Israeli and Palestinian analysts are skeptical that they were serious on either count. “This is a policy — rhetoric to appease their constituency—but away from the rhetoric, they are guided by delicate political considerations,” said Khaled Hroub, a Bethlehem-born University of Cambridge academic who has written several books on the group, including the 2006 “Hamas: A Beginner’s Guide.”

In Hroub’s reading of the situation, an attack abroad is almost unthinkable. Eran Shayshon, head of the security analysts’ team at the Reut Institute, an influential Tel Aviv think tank, agreed. “I presume that Hamas would be very cautious not to get involved in enraging different countries, especially in the West,” Shayshon said. “It has a lot to lose from taking the fight against Israel international.” He was referring to Hamas’s desire to gain some degree of international legitimacy.

Yoram Kahati, research fellow at the Herzliya-based International Institute for Counter-Terrorism, predicted that Hamas would also be guided by a desire not to alienate civilian sympathizers abroad by perpetrating an attack in their backyard.

As to the possibility of an attack in Hamas’s normal area of operation, in Israel or in the territories, analysts believe that there may be a slight increase in the rate of rockets to southern Israel from Gaza. Hamas suicide bombers headed to Israel from the West Bank represent a continual threat, and al-Mabhouh’s death may “add some motivation,” Shayshon commented. But what has stopped suicide attacks in recent years has been not a lack of motivation, but rather strong security operations by the Palestinian Authority and Israel, he said.

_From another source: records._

(** Without sub-sampling (a factor of zero) the sub-sampled image is empty
    and every bin of the kernel is the average of no value at all, 0/0. *)
Lemma build_filter_subsample_0 (grid : TRect) (min_width : Z) (a b c d0 d1 ns : R) :
  (0 <= a)%R -> (0 <= c)%R -> (0 <= a * c - b * b)%R ->
  dx grid 0 = Fin d0 -> dx grid 1 = Fin d1 -> (0 < d0)%R -> (0 < d1)%R ->
  (0 <= ns)%R -> (0 <= min_width)%Z ->
  let width0 :=
    Z.max min_width (Zceil (ns * sqrt (c / (a * c - b * b + 1e-5)) / d0)) in
  let width1 :=
    Z.max min_width (Zceil (ns * sqrt (a / (a * c - b * b + 1e-5)) / d1)) in
  (2 * width0 + 1 <= INT_MAX)%Z -> (2 * width1 + 1 <= INT_MAX)%Z ->
  exists K : Mat,
    build_filter (Fin a) (Fin b) (Fin c) grid (Fin ns) min_width 0 = Returns K
    /\ rows K = (2 * width0 + 1)%Z /\ cols K = (2 * width1 + 1)%Z
    /\ forall i j, at_ K i j = NaN.
Proof.
  intros Ha Hc Hd H0 H1 Hd0 Hd1 Hns Hmin width0 width1 Hi0 Hi1.
  rewrite (build_filter_Returns grid min_width 0 a b c d0 d1 ns)
    by (trivial; unfold INT_MAX; lia).
  fold width0 width1. cbv zeta.
  eexists. split; [reflexivity|].
  cbn [mat_div rows cols resize_area]. split; [reflexivity|]. split; [reflexivity|].
  intros i j. cbn [mat_div at_ resize_area].
  unfold filter_sub_image. cbn [Z.mul Zrange Z.to_nat seq map fold_left zeros rows cols].
  rewrite !Zdiv_0_l. cbn [Z.mul Zrange Z.to_nat seq map fold_left].
  unfold of_int. rewrite ddiv_0_0. reflexivity.
Qed.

Hamas has “too much to lose” to try any new tactics, Shayshon predicted.

At the same time, other experts point out that Hamas can also ill afford to let a killing pass without issuing threats. “They could not show themselves in public to have the image of a weak party, especially when they are in competition with the [Ramallah-based] Palestinian Authority,” Kahati said .

According to Eyal Zisser, a terrorism expert at Tel Aviv University, Hamas is an organization caught between two mutually exclusive desires. “On the one hand it wants to settle what it considers its score; on the other, it doesn’t want an escalation,” he said, adding that nervousness about an escalation will win out.

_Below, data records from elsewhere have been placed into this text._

(** Modelled from the spec: 4.2 step 5,
    [clamp(0, 1, (1 - p_value) * min(1, sample_size / 20))]. *)
Definition confidence_of (p : Q) (n : Z) : Q :=
  clamp 0 1 ((1 - p) * Qmin 1 (inject_Z n / SATURATION))%Q.

Definition correlation_confidence (c : Correlation) : Q :=
  confidence_of (p_value c) (sample_size c).

(** Modelled from the spec: 4.2 step 4, first match wins, the catch-all
    closes the table.  The predicates read the mood score and the tags
    ([manual_tags] and [ai_themes]) of the latest check-in; without a
    check-in only the catch-all applies. *)
Definition tags_of (c : MoodCheckin) : list string :=
  manual_tags c ++ default [] (ai_themes c).

Definition first_match (table : RuleTable) (latest : option MoodCheckin) : Recommendation :=
  match latest with
  | None => catch_all table
  | Some c =>
      match List.find (λ r, applies r (mood_score c) (tags_of c)) (rules table) with
      | Some r => recommends r
      | None => catch_all table
      end
  end.

(** Modelled from the spec: the Prescription Selector. *)
Definition select_prescription (user : string) (now : Z) (table : RuleTable)
    (correlations : list Correlation) (latest : option MoodCheckin)
    (sessions : list ExerciseSession) : Prescription :=
  match top_ranked correlations with
  | Some c =>
      let sug := suggested (c_exercise_type c) sessions in
      {| rx_user_id := user;
         rx_created_at := now;
         rx_exercise_type := c_exercise_type c;
         suggested_duration_minutes := fst sug;
         suggested_intensity := snd sug;
         reasoning := narrative c;
         confidence := correlation_confidence c;
         source := correlation;
         was_followed := None;
         follow_up_mood_score := None |}
  | None =>
      let r := first_match table latest in
      {| rx_user_id := user;
         rx_created_at := now;
         rx_exercise_type := rec_exercise_type r;
         suggested_duration_minutes := rec_duration_minutes r;
         suggested_intensity := rec_intensity r;
         reasoning := rec_reasoning r;
         confidence := rule_based_confidence;
         source := rule_based;
         was_followed := None;
         follow_up_mood_score := None |}
  end.

(** Modelled from the spec: section 2, the selector invokes the computer on
    the user's history and selects from its output. *)
Definition prescribe (user : string) (now lag : Z) (table : RuleTable)
    (checkins : list MoodCheckin) (sessions : list ExerciseSession) : Prescription :=
  select_prescription user now table
    (compute_correlations user now lag checkins sessions)
    (most_recent checkins) sessions.

End Computation.

(** Modelled from the spec: the order of the ranking written out as a
    relation, [a] is strictly better than [b] when its [mood_change_avg] is
    greater, or on a tie its [sample_size] is greater, or on a second tie
    its [exercise_type] comes first lexicographically. *)
Definition outranks (a b : Correlation) : Prop :=
  (mood_change_avg b < mood_change_avg a)%Q
  ∨ ((mood_change_avg a == mood_change_avg b)%Q
     ∧ (sample_size b < sample_size a
        ∨ (sample_size a = sample_size b
           ∧ OrdersEx.String_as_OT.lt (c_exercise_type a) (c_exercise_type b)))).

(** [a] and [b] agree on the three keys of the ranking. *)
Definition same_rank (a b : Correlation) : Prop :=
  (mood_change_avg a == mood_change_avg b)%Q
  ∧ sample_size a = sample_size b
  ∧ c_exercise_type a = c_exercise_type b.

End Engine.

(* ===================================================================== *)
(** * Sample histories *)
(* ===================================================================== *)

Module Samples.
Import Engine.

(** A stand-in for the statistics library in the examples: it reports the
    same coefficient and p-value for every pair of sequences. *)
Definition fixed_stats (r p : Q) : list Q → list Q → Q * Q := λ _ _, (r, p).

Definition plain_narrative : Correlation → string :=
  λ c, ("Based on your own history with " +:+ c_exercise_type c)%string.

Definition walk_default : string → Z * Intensity := λ _, (20, moderate).

(** A rule-based confidence that meets the specification's requirement:
    0.2 is below the gate minimum 0.2375. *)
Definition low_confidence : Q := 2 # 10.

(** A check-in at noon of [day]. *)
Definition checkin_at (day score : Z) (tags : list string) : MoodCheckin :=
  {| timestamp := start_of_day day + 43200; mood_score := score;
     journal_text := None; manual_tags := tags; ai_mood_label := None;
     ai_intensity := None; ai_themes := None; ai_confidence := None |}.

Definition session_on (day : Z) (ty : string) : ExerciseSession :=
  {| date := day; exercise_type := ty; duration_minutes := 30;
     intensity := moderate; session_source := "manual" |}.

(** One check-in a day for a week. *)
Definition week_checkins : list MoodCheckin :=
  [ checkin_at 0 4 []; checkin_at 1 5 []; checkin_at 2 7 []; checkin_at 3 6 [];
    checkin_at 4 8 []; checkin_at 5 7 []; checkin_at 6 9 [] ].

(** Four yoga sessions: one short of the gate. *)
Definition yoga_sessions : list ExerciseSession :=
  [ session_on 1 "yoga"; session_on 2 "yoga"; session_on 3 "yoga"; session_on 4 "yoga" ].

(** Five running sessions: at the gate. *)
Definition running_sessions : list ExerciseSession :=
  [ session_on 1 "running"; session_on 2 "running"; session_on 3 "running";
    session_on 4 "running"; session_on 5 "running" ].

(** The fallback table of the specification's examples: low mood with the
    tag low_energy gives a light walk, high mood with the tag stressed gives
    moderate cardio, anything else a 20-minute moderate walk. *)
Definition example_table : RuleTable :=
  {| rules :=
       [ {| applies := λ score tags, (score <=? 4) && bool_decide ("low_energy"%string ∈ tags);
            recommends := {| rec_exercise_type := "walking"; rec_duration_minutes := 15;
                             rec_intensity := low;
                             rec_reasoning := "A light walk helps when energy is low." |} |};
         {| applies := λ score tags, (7 <=? score) && bool_decide ("stressed"%string ∈ tags);
            recommends := {| rec_exercise_type := "cardio"; rec_duration_minutes := 30;
                             rec_intensity := moderate;
                             rec_reasoning := "Moderate cardio helps with stress." |} |} ];
     catch_all := {| rec_exercise_type := "walking"; rec_duration_minutes := 20;
                     rec_intensity := moderate;
                     rec_reasoning := "A 20-minute walk is a good default." |} |}.

(** Two rows tied on the average mood change, with 8 and 12 samples. *)
Definition cycling_row : Correlation :=
  {| c_user_id := "u1"; c_exercise_type := "cycling"; computed_at := 0;
     mood_change_avg := 2; mood_change_pct := 1 # 2; correlation_r := -(6 # 10);
     p_value := 1 # 100; sample_size := 8; lag_days := 1 |}.

Definition swimming_row : Correlation :=
  {| c_user_id := "u1"; c_exercise_type := "swimming"; computed_at := 0;
     mood_change_avg := 20 # 10; mood_change_pct := 1 # 2; correlation_r := -(6 # 10);
     p_value := 2 # 100; sample_size := 12; lag_days := 1 |}.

Kahati said that unless there is a consideration that is unknown outside Hamas — which he considers a possibility — Hamas’s main objective is simply to sustain its regime and win public support in Gaza. “This is what’s best for them at the moment,” he said, elaborating that since the destruction brought by the military operation in Gaza, it is keen to avoid provoking Israel in any way.

A Gaza-based journalist, who spoke on condition of anonymity because he fears recriminations from Hamas for talking to a Jewish publication, confirmed that this course of action by Hamas takes account of the public mood in Gaza. “Their only interest now is to work at how to strengthen the rule of Hamas,” he said. “A response by Hamas would lead to a response by Israel.”

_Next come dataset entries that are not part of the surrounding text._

(** X26. The "cancel deal" branch removes the draft of the user and
    unregisters no step handler.  A dialog handler run on the next message
    of that user, whatever its text, stores no deal, moves no balance and
    does not bring the draft back: [handle_seller_username] raises
    [KeyError] on a name starting with "@" and asks again otherwise,
    [handle_deal_description] raises [KeyError], and [handle_deal_amount]
    never announces a created deal. *)
Theorem cancelled_dialog_stores_nothing bs user_id chat txt now :
  let msg := mk_message (Some user_id) chat txt in
  let bs' := cancel_deal bs user_id in
  let name := handle_seller_username bs' msg in
  let descr := handle_deal_description bs' now msg in
  let amount := enter_amount bs' now msg in
  name = (if String.prefix "@" txt then (bs', None, Raised "KeyError")
          else (bs', Some AskValidUsername, Returned)) ∧
  descr = (bs', None, Raised "KeyError") ∧
  deals (store amount.1.1) = deals (store bs) ∧
  (∀ other, balance_of (store amount.1.1) other = balance_of (store bs) other) ∧
  deal_creation_state amount.1.1 = delete user_id (deal_creation_state bs) ∧
  (∀ id a seller d, BotMessage chat (DealCreated id a seller d) ∉ amount.1.2).
Proof.
  cbv zeta. unfold cancel_deal, handle_seller_username, handle_deal_description.
  cbn [from_user_id text chat_id store deal_creation_state].
  rewrite lookup_delete_eq. split; [done|]. split; [done|].
  unfold handle_deal_amount. cbn [from_user_id text chat_id store deal_creation_state].
  pose proof (get_user_tables (store bs) now user_id) as (_ & _ & Hbal & _ & Hd & _).
  destruct (get_user (store bs) now user_id) as [st1 user]. cbn [fst snd] in *.
  rewrite lookup_delete_eq.
  destruct (validate_amount parse_float txt 1 (Some MAX_DEAL_AMOUNT)) as [e|a].
  - cbn [fst snd store deal_creation_state]. repeat split; try done.
    intros id a seller d. rewrite !elem_of_cons, elem_of_nil.
    intros [?|[?|[]]]; discriminate.
  - destruct (decide (a > balance user)); cbn [fst snd store deal_creation_state].
    + repeat split; try done.
      intros id a' seller d. rewrite !elem_of_cons, elem_of_nil.
      intros [?|[?|[]]]; discriminate.
    + repeat split; try done. intros id a' seller d. apply not_elem_of_nil.
Qed.

End CancelledDialog.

He said that an Israeli counterresponse is feared by the general public and by members and employees of Hamas who want to safeguard their positions.

Hroub said that the unlikelihood of revenge is not just a matter of conjecture, but also precedent, referring to the assassination of Hamas founder and spiritual leader Ahmed Yassin, for which Israel took responsibility. “We had one of their founders, let alone a leader, assassinated in 2004, and they threatened revenge with strong rhetoric, but at the end of the day, the cost-benefit calculation overruled any emotional response,” he said.

Kahati said it is possible that in this case, Hamas will consider international criticism of Israel stemming from the ongoing investigation by Dubai police — which it instigated — to be revenge enough. “Others in the West are doing their work for them,” he said.